Sen. Richard Burr (R-NC) is finally making national news after four years as a do-nothing GOP wallflower. But… it’s probably not the knid of publicity that will help him come 2010.
Yesterday, the House passed a bill that would give the FDA power to regulate tobacco products by a vote of 298-112. Next, the bill will head to the Senate, where one senator has threatened to filibuster it. That senator is… Richard Burr.
I can understand Burr’s opposition to the bill. North Carolina is the number one tobacco-producing state in the country, and the congressional district Burr represented from 1995 to 2005 includes Winston-Salem, the home of the R.J. Reynolds Tobacco Company.

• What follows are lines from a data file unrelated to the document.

(** ** The buffer cache *)

Section cache_claim.
Context `{KEnv}.
Hypothesis Hmagic : ks_magic = KSTACK_MAGIC.

Lemma read_open_runs s T x :
  pins s T [] → T !! x = None → 0 ≤ x < 2 ^ 28 → Z.of_nat (size T) < NBUF →
  runs (bufcache_read 1 x) s (λ b s', evictable s b = true ∧ got x b false (d_disk s !!! (1, x)) s s').
Proof.
  intros Hp HT Hx Hsz. apply (read_clean Hmagic); [apply Hp|done| |].
  - by apply (pins_clean s T []); [| |intros b ?%elem_of_nil].
  - apply (pins_room s T []); [done|]. simpl. lia.
Qed.

(** C21: a block that is read through the cache, changed, written and released is on the
    disk with its new content, and is read again with that content, whichever buffer the
    cache chose for it; no other block changes, and the blocks [T] that a transaction
    keeps in the cache stay there. *)
Theorem bufcache_write_read s T x d :
  pins s T [] → T !! x = None → 0 ≤ x < 2 ^ 28 → Z.of_nat (size T) < NBUF →
  runs (let! b := bufcache_read 1 x in
        bmod b (set_b_data d) ;;;
        (bufcache_write b ;;; bufcache_release b) ;;;
        let! b' := bufcache_read 1 x in
        let! r := bget b' b_data in
        bufcache_release b' ;;;
        ret r) s
    (λ r s', r = d ∧ d_disk s' = <[(1, x) := d]> (d_disk s) ∧ d_writes s' = d_writes s ++ [(1, x, d)] ∧
      pins s' T []).
Proof.
  intros Hp HT Hx Hsz. eapply runs_bind_mono; [by apply (read_open_runs s T)|].
  intros b s1 [Hev Hg]. pose proof (g_buf _ _ _ _ _ _ Hg) as Hb. unfold is_buf in Hb.
  eapply runs_bind_eq; [apply bmod_run; lia|]. cbv beta.
  eapply runs_bind_mono; [by apply (finish_runs Hmagic s _ b x _ d s1 Hev Hg)|].
  intros [] s2 Hw. pose proof (pins_wrote _ _ _ _ _ _ Hp Hw) as Hp2. destruct Hw as [_ Hd2 Hw2 _ _].
  eapply runs_bind_mono; [by apply (read_open_runs s2 T)|].
  intros b' s3 [Hev' Hg']. pose proof (g_buf _ _ _ _ _ _ Hg') as Hb'. unfold is_buf in Hb'.
  eapply runs_bind_eq; [apply bget_run; lia|]. rewrite (g_data _ _ _ _ _ _ Hg').
  eapply runs_bind_mono; [by apply (look_runs Hmagic s2 b' x)|].
  intros [] s4 (Hk & Hd4 & Hw4). apply runs_ret. rewrite Hd4, Hw4, Hd2, Hw2, lookup_total_insert_eq.
  split; [done|]. split; [done|]. split; [done|]. by eapply pins_kept.
Qed.

End cache_claim.
Lemma unique_file_close f : keeps unique_cache (file_close f).
Proof. destruct unique_ftable_ops. unfold file_close. keep. Qed.

Lemma unique_file_read f n : keeps unique_cache (file_read f n).
Proof. unfold file_read. keep. Qed.

Lemma unique_file_write f addr n : keeps unique_cache (file_write f addr n).
Proof. unfold file_write. keep. Qed.

(** ** Sequences of operations *)

(** One operation of inodes, directories or files that returned, with any arguments;
    only [inode_dup] has to be given an entry in use. *)
Inductive fs_step : fs → fs → Prop :=
| step_get dev inum s a s' : inode_get dev inum s = Ret (a, s') → fs_step s s'
| step_alloc dev type s a s' : inode_alloc dev type s = Ret (a, s') → fs_step s s'
| step_dup ip s a s' : 0 < i_ref (slot s (ip - 1)) → inode_dup ip s = Ret (a, s') → fs_step s s'
| step_lock ip s a s' : inode_lock ip s = Ret (a, s') → fs_step s s'
| step_unlock ip s a s' : inode_unlock ip s = Ret (a, s') → fs_step s s'
| step_put ip s a s' : inode_put ip s = Ret (a, s') → fs_step s s'
| step_unlockput ip s a s' : inode_unlockput ip s = Ret (a, s') → fs_step s s'
| step_update ip s a s' : inode_update ip s = Ret (a, s') → fs_step s s'
| step_read ip off n s a s' : inode_read ip off n s = Ret (a, s') → fs_step s s'
| step_write ip src off n s a s' : inode_write ip src off n s = Ret (a, s') → fs_step s s'
| step_lookup dp name poff s a s' : dir_lookup dp name poff s = Ret (a, s') → fs_step s s'
| step_link dp name inum s a s' : dir_link dp name inum s = Ret (a, s') → fs_step s s'
| step_close f s a s' : file_close f s = Ret (a, s') → fs_step s s'
| step_file_read f n s a s' : file_read f n s = Ret (a, s') → fs_step s s'
| step_file_write f addr n s a s' : file_write f addr n s = Ret (a, s') → fs_step s s'.

Lemma fs_step_unique s s' : fs_step s s' → unique_cache s → unique_cache s'.
Proof.
  intros Hs Hu. destruct Hs.
  - by eapply unique_inode_get.
  - by eapply unique_inode_alloc.
  - by eapply unique_inode_dup.
  - by eapply unique_inode_lock.
  - by eapply unique_inode_unlock.
  - by eapply unique_inode_put.
  - by eapply unique_inode_unlockput.
  - by eapply unique_inode_update.
  - by eapply unique_inode_read.
  - by eapply unique_inode_write.
  - by eapply unique_dir_lookup.
  - by eapply unique_dir_link.
  - by eapply unique_file_close.
  - by eapply unique_file_read.
  - by eapply unique_file_write.
Qed.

But Burr’s opposition to this bill has been reported in virtually every news story on this bill, including these stories from the New York Times, the Wall Street Journal, and the Associated Press. This is bad politically for Burr for several reasons:
1. It will empower national Democrats to defeat him in 2010. Burr’s decision to filibuster this bill, which many Democrats and liberals support, turns him from just another Southern Republican into a specific opponent. He is making himself more vulnerable because he is giving Democrats a real reason to strongly dislike him besides the fact that he is a Republican. They will want him out because of this action.

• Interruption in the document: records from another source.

Lemma clear_bit_spec d bi j : 0 ≤ bi < BPB → 0 ≤ j < BPB →
  bit_of (clear_bit d bi) j = bool_decide (j ≠ bi) && bit_of d j.
Proof.
  intros Hb Hj. unfold clear_bit. rewrite bit_change by done. case_bool_decide as E.
  - rewrite Z.land_spec, Z.lnot_spec, Z.shiftl_1_l, Z.pow2_bits_eqb by divlia. unfold bit_of. rewrite E, andb_comm. f_equal.
    apply eq_true_iff_eq. rewrite negb_true_iff, Z.eqb_neq, bool_decide_eq_true. divlia.
  - by rewrite bool_decide_eq_true_2 by congruence.
Qed.

Lemma bm_eq g b b' : geom_ok g → 0 ≤ b < g_size g → 0 ≤ b' < g_size g → bm g b' = bm g b ↔ b' / BPB = b / BPB.
Proof. intros Hg Hb Hb'. rewrite (proj1 (bm_range g b Hg Hb)), (proj1 (bm_range g b' Hg Hb')). lia. Qed.

Lemma used_set g V b b' : geom_ok g → 0 ≤ b < g_size g → 0 ≤ b' < g_size g →
  used g (<[bm g b := set_bit (V (bm g b)) (b mod BPB)]> V) b' = bool_decide (b' = b) || used g V b'.
Proof.
  intros Hg Hb Hb'. pose proof (bm_eq g b b' Hg Hb Hb') as Hbm. unfold used.
  assert (BPB = 4096) as EB by done.
  destruct (decide (bm g b' = bm g b)) as [E|E].
  - rewrite E, fn_lookup_insert, set_bit_spec by (rewrite EB; apply Z.mod_pos_bound; lia). f_equal.
    apply bool_decide_ext. apply Hbm in E. rewrite EB in *. divlia.
  - rewrite fn_lookup_insert_ne by done. rewrite bool_decide_eq_false_2; [done|]. by intros ->.
Qed.

Lemma used_clear g V b b' : geom_ok g → 0 ≤ b < g_size g → 0 ≤ b' < g_size g →
  used g (<[bm g b := clear_bit (V (bm g b)) (b mod BPB)]> V) b' = bool_decide (b' ≠ b) && used g V b'.
Proof.
  intros Hg Hb Hb'. pose proof (bm_eq g b b' Hg Hb Hb') as Hbm. unfold used.
  assert (BPB = 4096) as EB by done.
  destruct (decide (bm g b' = bm g b)) as [E|E].
  - rewrite E, fn_lookup_insert, clear_bit_spec by (rewrite EB; apply Z.mod_pos_bound; lia). f_equal.
    apply bool_decide_ext. apply Hbm in E. rewrite EB in *. divlia.
  - rewrite fn_lookup_insert_ne by done. rewrite bool_decide_eq_true_2; [done|]. by intros ->.
Qed.

(** Writing a block that is neither the super block nor in the bitmap. *)
Lemma used_other g V x d b : geom_ok g → 0 ≤ b < g_size g → data_start g ≤ x → used g (<[x := d]> V) b = used g V b.
Proof.
  intros Hg Hb Hx. unfold used. destruct (bm_range g b Hg Hb). by rewrite fn_lookup_insert_ne by lia.
Qed.

(** ** Allocation *)

(** The contents after block [b] was allocated, or freed. *)
Definition alloc_view (g : geom) (V : Z → memory) (b : Z) : Z → memory :=
  <[b := zeroed (V b)]> (<[bm g b := set_bit (V (bm g b)) (b mod BPB)]> V).
Definition free_view (g : geom) (V : Z → memory) (b : Z) : Z → memory :=
  <[bm g b := clear_bit (V (bm g b)) (b mod BPB)]> V.

Lemma used_alloc g V b b' : geom_ok g → 0 ≤ b < g_size g → data_start g ≤ b → 0 ≤ b' < g_size g →
  used g (alloc_view g V b) b' = bool_decide (b' = b) || used g V b'.
Proof. intros Hg Hb Hd Hb'. unfold alloc_view. rewrite used_other by done. by apply used_set. Qed.

Lemma geom_start g : geom_ok g → 3 ≤ data_start g.
Proof.
  intros [Hn _ Hs _]. unfold data_start, bitmap_blocks, IPB, BPB, BSIZE, DINODE_SIZE.
  change (512 / 64) with 8. change (512 * 8) with 4096. divlia.
Qed.

Lemma alloc_disk_ok g V b : geom_ok g → disk_ok g V → 0 ≤ b < g_size g → data_start g ≤ b →
  disk_ok g (alloc_view g V b).
Proof.
  intros Hg [H1 H8 Hm] Hb Hd. pose proof (geom_start g Hg). destruct (bm_range g b Hg Hb) as [_ ?].
  assert (alloc_view g V b 1 = V 1) as E1 by (unfold alloc_view; by rewrite !fn_lookup_insert_ne by lia).
  constructor; rewrite ?E1; [done|done|]. intros b' Hb' Hr. rewrite used_alloc by done. by rewrite Hm, orb_true_r.
Qed.

Lemma free_disk_ok g V b : geom_ok g → disk_ok g V → 0 ≤ b < g_size g → ¬ reserved g b → disk_ok g (free_view g V b).
Proof.
  intros Hg [H1 H8 Hm] Hb Hd. destruct (bm_range g b Hg Hb) as [_ ?].
  assert (free_view g V b 1 = V 1) as E1 by (unfold free_view; by rewrite fn_lookup_insert_ne by lia).
  constructor; rewrite ?E1; [done|done|]. intros b' Hb' Hr. unfold free_view. rewrite used_clear by done.
  rewrite Hm by done. rewrite bool_decide_eq_true_2; [done|]. by intros ->.
Qed.

(** The first free block. *)
Definition first_free (g : geom) (V : Z → memory) (b : Z) : Prop :=
  0 ≤ b < g_size g ∧ used g V b = false ∧ ∀ b', 0 ≤ b' < b → used g V b' = true.

(** The caller holds blocks of files only. *)
Definition holds_files (g : geom) (V : Z → memory) (K : list held) : Prop :=
  Forall (λ x, data_start g ≤ x ∧ used g V x = true) (h_blks K).

Lemma holds_files_not g V K x : holds_files g V K → x < data_start g ∨ used g V x = false → x ∉ h_blks K.
Proof. intros Hf Hx Hin. apply (proj1 (Forall_forall _ _) Hf) in Hin as [? ?]. destruct Hx; [lia|congruence]. Qed.

(** Marking the free block [b] and zeroing it. *)
Lemma tx_take {A} s g V L K bp b (r : A) :
  geom_ok g → disk_ok g V → 0 ≤ b < g_size g → used g V b = false → holds_files g V K →
  tx s (g_st g) V L (Held bp (bm g b) false :: K) →
  Z.of_nat (size (L ∪ {[bm g b]})) < LOGSIZE - 1 → Z.of_nat (size (L ∪ {[bm g b]}) + length K) < NBUF - 1 →
  runs (zoom (bmod bp (λ x, set_b_data (set_bit (b_data x) (b mod BPB)) x)) ;;;
        log_write bp ;;;
        zoom (bufcache_release bp) ;;;
        block_zero 1 b ;;;
        ret r) s
    (λ v s', v = r ∧ tx s' (g_st g) (alloc_view g V b) (L ∪ {[bm g b]} ∪ {[b]}) K).
Proof.
  intros Hg Hd Hb Hu HK Htx Hsz Hsz2. destruct (free_ok g V b Hg Hd Hb Hu) as [Hbo Hds].
  destruct (bm_range g b Hg Hb) as [_ Hbm].
  assert (size L ≤ size (L ∪ {[bm g b]}))%nat as Hle by (apply subseteq_size; set_solver).
  eapply runs_bind_mono; [apply (tx_mod _ _ _ _ _ _ _ _ (λ d, set_bit d (b mod BPB)) Htx)|].
  intros [] s1 Htx1. eapply runs_bind_mono; [apply (tx_log _ _ _ _ _ _ _ _ Htx1); lia|].
  intros [] s2 Htx2. eapply runs_bind_mono; [apply (tx_release _ _ _ _ _ _ _ Htx2)|].
  intros [] s3 Htx3. eapply runs_bind_mono.
  { apply (tx_block_zero _ _ _ _ _ b Htx3); [done|lia| |done|done]. apply (holds_files_not g V); [done|by right]. }
  intros [] s4 Htx4. apply runs_ret. split; [done|]. eapply tx_ext; [exact Htx4|]. intros x. unfold alloc_view.
  by rewrite (fn_lookup_insert_ne _ (bm g b) b) by lia.
Qed.

(** There is room in the log and in the cache for the blocks that an allocation changes. *)
Definition alloc_room (g : geom) (L : gset Z) (K : list held) (b : Z) : Prop :=
  Z.of_nat (size (L ∪ {[bm g b]})) < LOGSIZE - 1 ∧ Z.of_nat (size (L ∪ {[bm g b]}) + length K) < NBUF - 1.

(** What the scan of [block_alloc] ends with. *)
Definition alloc_post (g : geom) (V : Z → memory) (L : gset Z) (K : list held) (r : option Z) (s : lg) : Prop :=
  match r with
  | Some b => first_free g V b ∧ tx s (g_st g) (alloc_view g V b) (L ∪ {[bm g b]} ∪ {[b]}) K
  | None => (∀ b, 0 ≤ b < g_size g → used g V b = true) ∧ tx s (g_st g) V L K
  end.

2. It doesn’t really help him a lot back home. Although North Carolina has long been known for it’s tobacco (people used to joke that the state motto was “Tobacco is a vegetable”), the tobacco industry no longer commands the influence it once had. The NC House just approved a bill to ban smoking in most businesses and restaurants, and polling showed that roughly two-thirds of North Carolinians supported the ban. By being so vocal, Burr will alienate urban and surburban voters in RTP and Charlotte who want tobacco to be more regulated. Most tobacco farmers would probably have voted for him anyway, so he will potentially lose more votes than he will gain from this. This
3. It furthers his image as an obstructionist. The Senate GOP has fallen in love with the filibuster, and Burr has been no exception. He has very few accomplishments he can point to other than being an ultraconservative, partisan Republican who opposed the Democrats who have controlled Congress for most of his term. The one time he gets a lot of national exosure, it is for opposing rather than supporting something.
In my opinion, Burr is the most endangered Republican incumbent in 2010 other than Jim Bunning. And unlike in Kentucky, it is unlikely that the GOP leadership will try to get Burr to retire or defeat him in a primary.
So I think this race is being overlooked by many national pundits, and it will prove to be one of our best pickup opportunities next November.